On 07/10/10 12:54, a...@arndb.de wrote:
On Thursday 07 October 2010 13:03:14 Wookey wrote:
gcc has the multilib feature, but the way it is implemented means it
works well for about 2 or 3 options, but you rapidly get combinatorial
explosion of libgcc instances if you try to do more things than that.
(i.e if you ask for v5, v6, v7, vfp, and neon options you get 25
versions of libgcc1, most of which are silly combinations)

If I understood Uli correctly, you can have one version of libgcc that
is used as the fallback in a multilib setup, and most variants are
backwards compatible.

Yes, with some carefully thought out custom configuration patches we can certainly do something like what you suggest.

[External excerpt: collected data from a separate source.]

(* ===== verification/JournalFacts.v ===== *)
(** * The host journal: facts

    The file that a journal writes is read back as the journal ([load_wire]); entries
    only move forward in their life cycle ([entry_le]); and every operation, whatever
    the end of its system calls, keeps the entries well formed and ordered so. *)

From stdpp Require Import gmap sorting.
From Stdlib Require Import Ascii String.
From S2P Require Import Prelude DurableFiles GoString Keys Sha256 GoTime GoJson GoJsonText JsonFacts JsonStrings JsonValues GoDecode DecodeFacts HostProtocol DigestFacts HostJournal.

Open Scope Z_scope.

(** ** Well-formed entries *)

(** What the encoding keeps: valid UTF-8, 64-bit numbers, and no empty transfer
    receipt that is not nil. *)
Record encodable (e : Entry) : Prop := mkEncodable {
  enc_key : utf8 (bytes (jen_ReceiptKey e));
  enc_envelope : utf8 (bytes (jen_EnvelopeDigest e));
  enc_receipt : utf8 (bytes (jen_ReceiptDigest e));
  enc_count : u64_range (jen_ExecutionCount e);
  enc_epoch : u64_range (jen_LeaseEpoch e);
  enc_token : u64_range (jen_FencingToken e);
  enc_generation : u64_range (jen_HostGeneration e);
  enc_started : utf8 (bytes (out_Digest (jen_Started e)));
  enc_result : utf8 (bytes (out_Digest (jen_Result e)));
  enc_outputs : Forall (fun o => utf8 (bytes (out_Digest o))) (jen_Outputs e);
  enc_transfer : utf8 (bytes (out_Digest (jen_TransferReceipt e)));
  enc_transfer_wire : out_Wire (jen_TransferReceipt e) <> Some "";
  enc_kind : utf8 (bytes (jen_TransferReceiptKind e))
}.

Lemma carries_output o : utf8 (bytes (out_Digest o)) -> carries_object json_output (dec_struct false output_fields) noOutput 1 o.
Proof.
  intros Hd. eapply fills_struct; [reflexivity|].
  eapply fills_cons; [reflexivity|reflexivity|apply carries_bytes|].
  eapply fills_cons; [reflexivity|reflexivity|by apply carries_string|].
  eapply fills_cons; [reflexivity|reflexivity|apply carries_bool|]. destruct o. apply fills_nil.
Qed.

You can tell GCC exactly what arches you want multilibs for, and what options (neon, vfp, etc) you want multilibs for, and it will automatically fill in the N-dimensional matrix that gives you all those options.

Like Wookey said, this can produce a selection of pointless libraries that either make no sense, or else are duplicates of other libraries, so GCC has ways to deal with this:

 1. You can disable any specific option combination you like.

2. You can specify that one set of options should use the library from another, compatible set of options.

3. You can add custom "specs" rules that tell it what to do in the "fall back" case (normal procedure is to use the default library - the primary target for the toolchain, but in this case, we're talking about having a fall-back to a lowest-common-denominator library, which would be far less optimal).

All this can be done with a small patch to two or three files. It's quite easy, but we just need to know what it is we want to achieve. Any such patch should be done in a way that plays nice with other people requirements for building the sources, and even then would probably not be acceptable upstream.

Although these things *can* be done, I'm really not sure that they *should*. As has been pointed out already, this use case really is an abuse of a Linux user-space compiler, and will add features that 99.99% of users will never care about, yet will increase both the build and test burden for developers/packagers all the time, possibly considerably.